# March '15 Member of the Month Vote Thread



## jblackburn (Apr 14, 2012)

*









We have 4 members nominated for Member of the Month
It's up to you to decide who deserves March's MOTM Title.

The winner will receive a $25 off code for the Bad News Racing website.


Polls will end on March 31st.

*​*LizzieCruze
XtremeRevolution
JukeboxJuliet
Spacedout​*


----------



## brian v (Dec 25, 2011)

Well I have to hand IT to Ya j another month and I have to Emplore the Masses to ​ VoTe !


----------



## UlyssesSG (Apr 5, 2011)

brian v said:


> Well I have to hand IT to Ya j another month and I have to Emplore the Masses to ​ VoTe !


 VoTeD !​


----------



## LizzieCruze (Feb 17, 2014)

Who picks these people?
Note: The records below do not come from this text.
(** ** Committing *)

Section commit.
Context (n : nat) (nx : Z) (o : objs) (t : kvtree) (l : kleaf) (b : Z * list kent) (key val : bytes) (es0 : list kent) (old : option kent).
Context (kid vid : Z) (fresh : bool).
Notation e' := (mk_kent key kid val vid).
Notation F := (part_obj vid val ++ fresh_key fresh kid key).
Context (Ht : tree_ok (D := D) t) (Hlc : located o t key l b) (Hw : without b.2 key old es0) (He : kent_ok e') (Hplan : key_plan old fresh kid).
Context (Hfit : len (bkt_bytes (es0 ++ [e'])) <= MAX_PAYLOAD) (Hv2 : lf_ver l < 3 -> inline_ent e').

Lemma old_ok x : old = Some x -> kent_ok x.
Proof.
  intros E. rewrite E in Hw. pose proof (bo_ents _ _ _ (lc_bkt_ok _ _ _ _ _ Hlc)) as Ho. rewrite list.Forall_forall in Ho. apply Ho, (old_in_bucket _ _ _ _ Hw).
Qed.

(** All that is stored before the commit, sorted by what becomes of it. *)
Lemma before_commit nx1 o1 : prepared t o nx F nx1 o1 ->
  stored o1 ((lf_id l, leaf_dir l) :: (if b.1 =? 0 then [] else [(b.1, bkt_bytes b.2)]) ++ left_objs old kid ++ ((es0 ++ [e']) ≫= ent_objs) ++ ctx t l key).
Proof.
  intros [_ Hs _ _]. eapply stored_perm; [|exact Hs]. rewrite (own_located o t key l b Hlc).
  assert (bkt_objs b ≡ₚ (if b.1 =? 0 then [] else [(b.1, bkt_bytes b.2)]) ++ old_objs old ++ (es0 ≫= ent_objs)) as ->.
  { pose proof (without_objs _ _ _ _ Hw) as Hp. destruct (Z.eqb_spec b.1 0) as [E0|E0].
    - unfold bkt_objs, spilled. rewrite E0. cbn. rewrite (bo_empty _ _ _ (lc_bkt_ok _ _ _ _ _ Hlc) E0) in Hp. cbn in Hp. by rewrite <- Hp.
    - destruct b as [bid es]. rewrite bkt_objs_used by done. cbn [app fst snd]. by rewrite Hp. }
  rewrite bind_app. assert ([e'] ≫= ent_objs = ent_objs e') as -> by apply app_nil_r.
  pose proof (parts_swap _ _ _ _ _ _ vid val Hw Hplan) as Hsw.
  set (bo := if b.1 =? 0 then _ else _). set (r := es0 ≫= ent_objs). set (c := ctx t l key). set (d := (lf_id l, leaf_dir l)).
  transitivity (d :: bo ++ (ent_objs e' ++ left_objs old kid) ++ r ++ c); [solve_Permutation|]. rewrite <- Hsw. solve_Permutation.
Qed.
Notation ents' := (es0 ++ [e']).
Notation leaf' bid := (set_bucket (bkt_index l key) (bid, ents') l).

Lemma new_parts_owned id : Forall (fun x => nx <= x.1) F -> id ∈ (ents' ≫= ent_objs).*1 -> id < nx -> id ∈ (bkt_objs b).*1 /\ b.1 <> 0.
Proof.
  intros HF Hin Hid. assert (id ∈ (old_objs old ++ (es0 ≫= ent_objs)).*1) as Hold.
  { rewrite bind_app in Hin. assert ([e'] ≫= ent_objs = ent_objs e') as E by apply app_nil_r. rewrite E, fmap_app, elem_of_app in Hin.
    rewrite fmap_app, elem_of_app. destruct Hin as [Hin|Hin]; [by right|]. left.
    pose proof (parts_swap _ _ _ _ _ _ vid val Hw Hplan) as Hsw.
    assert (id ∈ (F ++ old_objs old).*1) as HinF by (rewrite Hsw, fmap_app; apply elem_of_app; by left).
    rewrite fmap_app in HinF. apply elem_of_app in HinF as [HinF|?]; [|done]. apply list_elem_of_fmap in HinF as (x & -> & Hx).
    rewrite list.Forall_forall in HF. specialize (HF x Hx). lia. }
  rewrite <- (without_objs _ _ _ _ Hw) in Hold. destruct (Z.eq_dec b.1 0) as [E0|E0].
  - rewrite (bo_empty _ _ _ (lc_bkt_ok _ _ _ _ _ Hlc) E0) in Hold. by apply not_elem_of_nil in Hold.
  - split; [|done]. destruct b as [bid es]. rewrite bkt_objs_used by done. cbn in *. by right.
Qed.

Lemma became_set nx' o' s bid : khold n nx' o' s -> nx <= nx' -> Forall (fun x => nx <= x.1) F -> 0 < bid < 2 ^ 64 ->
  (bid = b.1 \/ nx <= bid) ->
  stored o' ((lf_id l, leaf_dir (leaf' bid)) :: (bid, bkt_bytes ents') :: (ents' ≫= ent_objs) ++ ctx t l key) ->
  (forall id, id < nx -> id ∉ own t -> o' !! id = o !! id) ->
  mut_post n nx o t (Ok tt) (<[key := val]> (tree_map t)) (Ok tt) s.
Proof.
  intros Hh Hle HF Hbid Hnew Hs Hfr. pose proof (MAX_BUCKETS_lt Hmax). pose proof (lc_bkt_ok _ _ _ _ _ Hlc) as Hb. pose proof (lo_n _ (lc_leaf_ok _ _ _ _ _ Hlc)).
  destruct (became_put Hmax n nx nx' o o' t l key b (bid, ents') s (Some val) Ht Hlc Hh Hle) as [Q1 Q2].
  - apply (bkt_ok_put _ _ b key old es0 e' bid); try done. unfold bkt_index.
    pose proof (idx_sub_range (key_hash key) (len (lf_bkts l)) ltac:(lia)). lia.
  - intros Hv. cbn. apply list.Forall_app. split; [|apply Forall_singleton; by apply Hv2].
    eapply without_forall; [exact Hw|]. by apply (located_inline o t key l b).
  - cbn. apply list.Forall_app. split; [|apply Forall_singleton; by destruct t].
    eapply without_forall; [exact Hw|]. by apply (located_top Hmax o t key l b).
  - rewrite bkt_objs_used by lia. exact Hs.
  - exact Hfr.
  - intros id Hin Hid. rewrite bkt_objs_used in Hin by lia. cbn in Hin. rewrite (own_located o t key l b) by done. cbn. right. rewrite fmap_app. apply elem_of_app. left.
    apply elem_of_cons in Hin as [->|Hin].
    + destruct Hnew as [Ebid|]; [|lia]. destruct b as [bid0 es]. cbn in *. subst bid0. rewrite bkt_objs_used by lia. left.
    + by destruct (new_parts_owned id HF Hin Hid).
  - intros k'. cbn [snd]. by apply (assoc_put b.2 key old es0); [| apply Hb|].
  - exists (put_bucket t l key (bid, ents')). split; [done|]. by left.
Qed.

(** The bucket exists: one update commits, then the old parts are released. *)
Lemma commit_bucket nx1 o1 s : prepared t o nx F nx1 o1 -> khold n nx1 o1 s -> b.1 <> 0 ->
  wp (or_undo (kv_update b.1 (bkt_bytes ents')) vid fresh kid (fun _ => or_undo (mret tt) vid fresh kid (fun _ =>
    (if negb (okid_of old =? kid) then release_part (okid_of old) else mret tt);;; release_part (ovid_of old)))) s
    (mut_post n nx o t (Ok tt) (<[key := val]> (tree_map t))).
Proof.
  intros Hg Hh Hne. pose proof (before_commit nx1 o1 Hg) as Hs. destruct (Z.eqb_spec b.1 0); [done|]. cbn [app] in Hs.
  assert (stored o1 ((b.1, bkt_bytes b.2) :: left_objs old kid ++ (lf_id l, leaf_dir l) :: (ents' ≫= ent_objs) ++ ctx t l key)) as Hs'.
  { eapply stored_perm; [|exact Hs]. solve_Permutation. }
  apply (stored_put _ _ _ _ (bkt_bytes ents')) in Hs'. set (o2 := <[b.1 := bkt_bytes ents']> o1) in *.
  assert (Forall kent_ok ents') as Hok.
  { apply list.Forall_app. split; [|by apply Forall_singleton]. eapply without_forall; [exact Hw|apply (lc_bkt_ok _ _ _ _ _ Hlc)]. }
  assert (0 < b.1 < nx1) as Hb1.
  { rewrite stored_cons in Hs'. rewrite !stored_cons in Hs. destruct Hs as (_ & _ & _ & Hx & _). by apply (obs_wf_lookup _ _ _ _ _ (khold_wf _ _ _ _ Hh) Hx). }
  apply or_undo_spec. eapply wp_mono; [apply (kv_update_spec n nx1 o1 s b.1 (bkt_bytes ents') Hh Hb1); [by apply bytes_ok_bkt|done]|]. cbv beta.
  intros r s1 [_ [[-> Hh1]|[(e & Hre & -> & Hh1)|(e & Htr & _)]]]; [| |by destruct Hsteady].
  2: { eapply (set_undo_spec n nx o t F nx1 o1 s1 vid val fresh kid key); try done; [apply (ko_vid _ He)|apply (ko_kid _ He)|left; destruct Hre as [[-> ?]|]; unfold refused; eauto]. }
  apply or_undo_spec, wp_ret.
  assert (stored o2 (left_objs old kid ++ (b.1, bkt_bytes ents') :: (lf_id l, leaf_dir l) :: (ents' ≫= ent_objs) ++ ctx t l key)) as Hs2.
  { eapply stored_perm; [|exact Hs']. solve_Permutation. }
  eapply wp_mono; [apply (release_left n nx1 o2 s1 old kid _ Hh1 old_ok Hs2)|]. cbv beta. intros r s2 (-> & o3 & Hh3 & Hs3 & Ha3).
  pose proof (sg_nx _ _ _ _ _ _ Hg). apply (became_set nx1 o3 s2 b.1); try done; [apply Hg|pose proof (bo_id _ _ _ (lc_bkt_ok _ _ _ _ _ Hlc)); lia|by left| |].
  - rewrite (leaf_dir_put l _ b) by (done || apply Hlc). rewrite perm_swap. exact Hs3.
  - intros id Hid Hno.
    assert (id ∉ (bkt_objs b).*1) as Hnb.
    { intros Hin. apply Hno. rewrite (own_located o t key l b) by done. cbn. right. rewrite fmap_app. apply elem_of_app. by left. }
    assert (bkt_objs b = (b.1, bkt_bytes b.2) :: (b.2 ≫= ent_objs)) as Eb by (destruct b; by apply bkt_objs_used). rewrite Eb in Hnb. cbn in Hnb.
    rewrite not_elem_of_cons in Hnb. destruct Hnb as [Hnb Hnx]. rewrite Ha3.
    + unfold o2. rewrite lookup_insert_ne by done. by apply (sg_same _ _ _ _ _ _ Hg).
    + intros Hin. apply Hnx. rewrite (without_objs _ _ _ _ Hw), fmap_app. apply elem_of_app. left. destruct old as [x|]; [|done]. cbn [left_objs old_objs] in *.
      unfold ent_objs. rewrite fmap_app in Hin |- *. apply elem_of_app in Hin as [Hin|Hin]; apply elem_of_app; [left|by right].
      destruct (k_kid x =? kid); [by apply not_elem_of_nil in Hin|done].
Qed.
Lemma undo_here nx1 o1 s e want m : prepared t o nx F nx1 o1 -> khold n nx1 o1 s -> refused e -> wp (set_undo vid fresh kid e) s (mut_post n nx o t want m).
Proof.
  intros Hg Hh Hre. eapply (set_undo_spec n nx o t F nx1 o1 s vid val fresh kid key); try done; [apply (ko_vid _ He)|apply (ko_kid _ He)|by left].
Qed.

Lemma ents_ok : Forall kent_ok ents'.
Proof. apply list.Forall_app. split; [|by apply Forall_singleton]. eapply without_forall; [exact Hw|apply (lc_bkt_ok _ _ _ _ _ Hlc)]. Qed.

(** A failing update before the commit is undone. *)
Lemma update_or_undo nx1 o1 s id p k want m : prepared t o nx F nx1 o1 -> khold n nx1 o1 s -> 0 < id < nx1 -> bytes_ok p -> len p <= MAX_PAYLOAD ->
  (forall s', bufs_kept s s' -> khold n nx1 (<[id := p]> o1) s' -> wp (k tt) s' (mut_post n nx o t want m)) ->
  wp (kv_update id p) s (fun r s' => match r with Ok a => wp (k a) s' (mut_post n nx o t want m)
    | Err e => wp (set_undo vid fresh kid e) s' (mut_post n nx o t want m) end).
Proof.
  intros Hg Hh Hid Hp Hl Hk. eapply wp_mono; [by apply (kv_update_spec n nx1 o1 s id p)|]. cbv beta.
  intros r s1 [Hbf [[-> Hh1]|[(e & Hre & -> & Hh1)|(e & Htr & _)]]]; [by apply Hk| |by destruct Hsteady].
  apply (undo_here nx1 o1); [done|done|]. destruct Hre as [[-> ?]|]; unfold refused; eauto.
Qed.

(** The bucket is new: it is written under a fresh id, then published in the leaf
    directory. *)
Lemma commit_fresh nx1 o1 s : prepared t o nx F nx1 o1 -> khold (S n) nx1 o1 s -> b.1 = 0 ->
  starts (leaf_dir l) (dir_buf s) -> starts (bkt_bytes ents') (bkt_buf s) ->
  wp (or_undo (let* bid := on_dev blob_alloc_id in if bid =? 0 then mfail EIO else mret bid) vid fresh kid (fun bid =>
      or_undo (let* buf := mgets bkt_buf in kv_update bid (zt (len (bkt_bytes ents')) buf)) vid fresh kid (fun _ =>
      or_undo (mmod (fun s => set_dir (dir_set_child (Z.of_nat (bkt_index l key)) bid (dir_buf s)) s);;;
        let* buf := mgets dir_buf in kv_update (lf_id l) (zt (dir_len (len (lf_bkts l))) buf)) vid fresh kid (fun _ =>
      (if negb (okid_of old =? kid) then release_part (okid_of old) else mret tt);;; release_part (ovid_of old))))) s
    (mut_post n nx o t (Ok tt) (<[key := val]> (tree_map t))).
Proof.
  intros Hg Hh E0 [dj Hdj] [bj Hbj]. pose proof (bo_empty _ _ _ (lc_bkt_ok _ _ _ _ _ Hlc) E0) as Eb. pose proof (lc_leaf_ok _ _ _ _ _ Hlc) as Hlo.
  pose proof (sg_nx _ _ _ _ _ _ Hg) as Hnx. pose proof (khold_wf _ _ _ _ Hh) as Hwf. pose proof (MAX_BUCKETS_lt Hmax) as Hmb.
  assert (old = None) as Eold by (rewrite Eb in Hw; destruct old; [destruct Hw as (_ & [|] & ? & [=] & _)|done]).
  pose proof (before_commit nx1 o1 Hg) as Hs. rewrite E0, Eold in Hs. cbn [Z.eqb app left_objs] in Hs. rewrite Eold. cbn [okid_of ovid_of].
  apply or_undo_spec, wp_bnd. eapply wp_mono; [apply (alloc_spec n nx1 o1 s Hh)|]. cbv beta.
  intros r s1 [[Hd1 Hk1] [[-> Hh1]|(-> & Hft & nx2 & Hle & Hh1)]].
  2: { cbn [Z.eqb]. apply wp_fail. apply (undo_here nx2 o1); [by eapply staged_next|done|]. unfold refused. eauto. }
  pose proof (proj1 (khold_wf _ _ _ _ Hh1)) as Hnx1. pose proof (proj1 Hwf) as Hnx0. destruct (Z.eqb_spec nx1 0); [lia|]. apply wp_ret.
  assert (prepared t o nx F (nx1 + 1) o1) as Hg1 by (eapply staged_next; [exact Hg|lia]).
  apply or_undo_spec, wp_bnd, wp_gets. rewrite Hk1, Hbj, zt_app_exact by done.
  apply (update_or_undo (nx1 + 1) o1); try done; [lia|apply bytes_ok_bkt, ents_ok|]. intros s2 [Hd2 _] Hh2.
  pose proof (staged_orphan (S n) t o nx F nx1 o1 s (bkt_bytes ents') Hg Hh) as Hg2. set (o2 := <[nx1 := bkt_bytes ents']> o1) in *.
  pose proof (leaf_valid l Hlo) as Hlv. pose proof (lookup_lt_Some _ _ _ (lc_bkt _ _ _ _ _ Hlc)) as Hlt.
  apply or_undo_spec, wp_bnd, wp_mod, wp_bnd, wp_gets. cbn [dir_buf set_dir]. rewrite Hd2, Hd1, Hdj. unfold leaf_dir.
  rewrite dir_set_child_at by (rewrite ?length_fmap; done).
  replace (len (lf_bkts l)) with (len (<[bkt_index l key := nx1]> (fst <$> lf_bkts l))) by (unfold len; by rewrite length_insert, length_fmap).
  rewrite dir_take.
  assert (dir_bytes KVHASH_DIR_MAGIC (lf_ver l) 1 (<[bkt_index l key := nx1]> (fst <$> lf_bkts l)) = leaf_dir (leaf' nx1)) as ->.
  { unfold leaf_dir, set_bucket. cbn [lf_ver lf_bkts]. by rewrite list_fmap_insert. }
  assert (stored o2 ((nx1, bkt_bytes ents') :: (lf_id l, leaf_dir l) :: (ents' ≫= ent_objs) ++ ctx t l key)) as Hs2.
  { apply stored_new; [|unfold BLOB_ROOT; lia|done]. eapply stored_fresh; [done|exact Hs|lia]. }
  assert (len (leaf_dir (leaf' nx1)) = len (leaf_dir l)) as Hll.
  { unfold leaf_dir, set_bucket. cbn [lf_ver lf_bkts]. rewrite !len_dir_bytes, list_fmap_insert. unfold len. by rewrite length_insert. }
  assert (len (leaf_dir l ++ dj) = MAX_PAYLOAD) as Hdl by (rewrite <- Hdj; apply Hh). rewrite len_app in Hdl. pose proof (len_nonneg dj).
  assert (0 < lf_id l < nx1 + 1) as Hid.
  { rewrite stored_cons in Hs. destruct Hs as (Hx & _). apply (obs_wf_lookup _ _ _ _ _ Hwf) in Hx. lia. }
  pose proof (lo_ver _ Hlo) as Hver. unfold KVHASH_VERSION, KVHASH_VERSION_MIN in Hver.
  apply (update_or_undo (nx1 + 1) o2); [done| |done|apply bytes_ok_dir; unfold byte_ok; cbn; lia|lia|].
  { destruct Hh2 as (H1 & _ & H3). split_and!; cbn; [done|rewrite len_app; lia|done]. }
  intros s3 _ Hh3. assert (release_part (D := D) 0 = mret tt) as -> by done.
  assert (((if negb (0 =? kid) then mret tt else mret tt);;; mret tt) = mret (S := kvh) tt) as -> by (by destruct (negb (0 =? kid))).
  apply wp_ret, (became_set (nx1 + 1) (<[lf_id l := leaf_dir (leaf' nx1)]> o2) s3 nx1); try done; [lia|apply Hg|lia|by right| |].
  - eapply stored_put. eapply stored_perm; [|exact Hs2]. solve_Permutation.
  - intros id Hlt' Hno. rewrite lookup_insert_ne. 
    + by apply (sg_same _ _ _ _ _ _ Hg2).
    + intros <-. apply Hno. rewrite (own_located o t key l b) by done. left.
Qed.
LizzieCruze doesn't stand a chance!!!

:not_worthy: (this is the "not worthy" guy).

Voted!


----------



## Jukebox Juliet (Apr 4, 2014)

Why am I nominated?! I need to get on ye ole desktop to vote! I've been on the road all week but home tonight so I'll try to get er done. 


Sent with iLove 6.0


----------



## UlyssesSG (Apr 5, 2011)

.


LizzieCruze said:


> Who picks these people? LizzieCruze doesn't stand a chance!!!


*The 'Magic 8 Ball' picks the worthy, chosen one.*



Jukebox Juliet said:


> Why am I nominated?!
> 
> Sent with iLove 6.0


*And pray tell, why not ???
**
*
easter egg ^ inside​


----------



## Jukebox Juliet (Apr 4, 2014)

Once again, too hard to decide [other than _not_ voting for myself lol!] but I did get my vote in  Good luck everyone!


----------



## Jukebox Juliet (Apr 4, 2014)

Drag Racing Champion?! muhahaha don't mind if I do.


----------



## brian v (Dec 25, 2011)

IT Is supposed To Be Resident Forum ​ Booty !


----------



## brian v (Dec 25, 2011)

* JJ *

Spank an Admin today and ​VoTe


----------



## Jukebox Juliet (Apr 4, 2014)

brian v said:


> * JJ *
> 
> Spank an Admin today and ​VoTe


I did vote!  

Oh, and *spank* 


Sent with iLove 6.0


----------



## brian v (Dec 25, 2011)

Jukebox Juliet said:


> I did vote!
> 
> Oh, and *spank*
> 
> ...


That's Nice Resident Forum ​ BooTy.


----------



## brian v (Dec 25, 2011)

By me calculations there is an absantee of atleast 20.000 Goofie Balls ..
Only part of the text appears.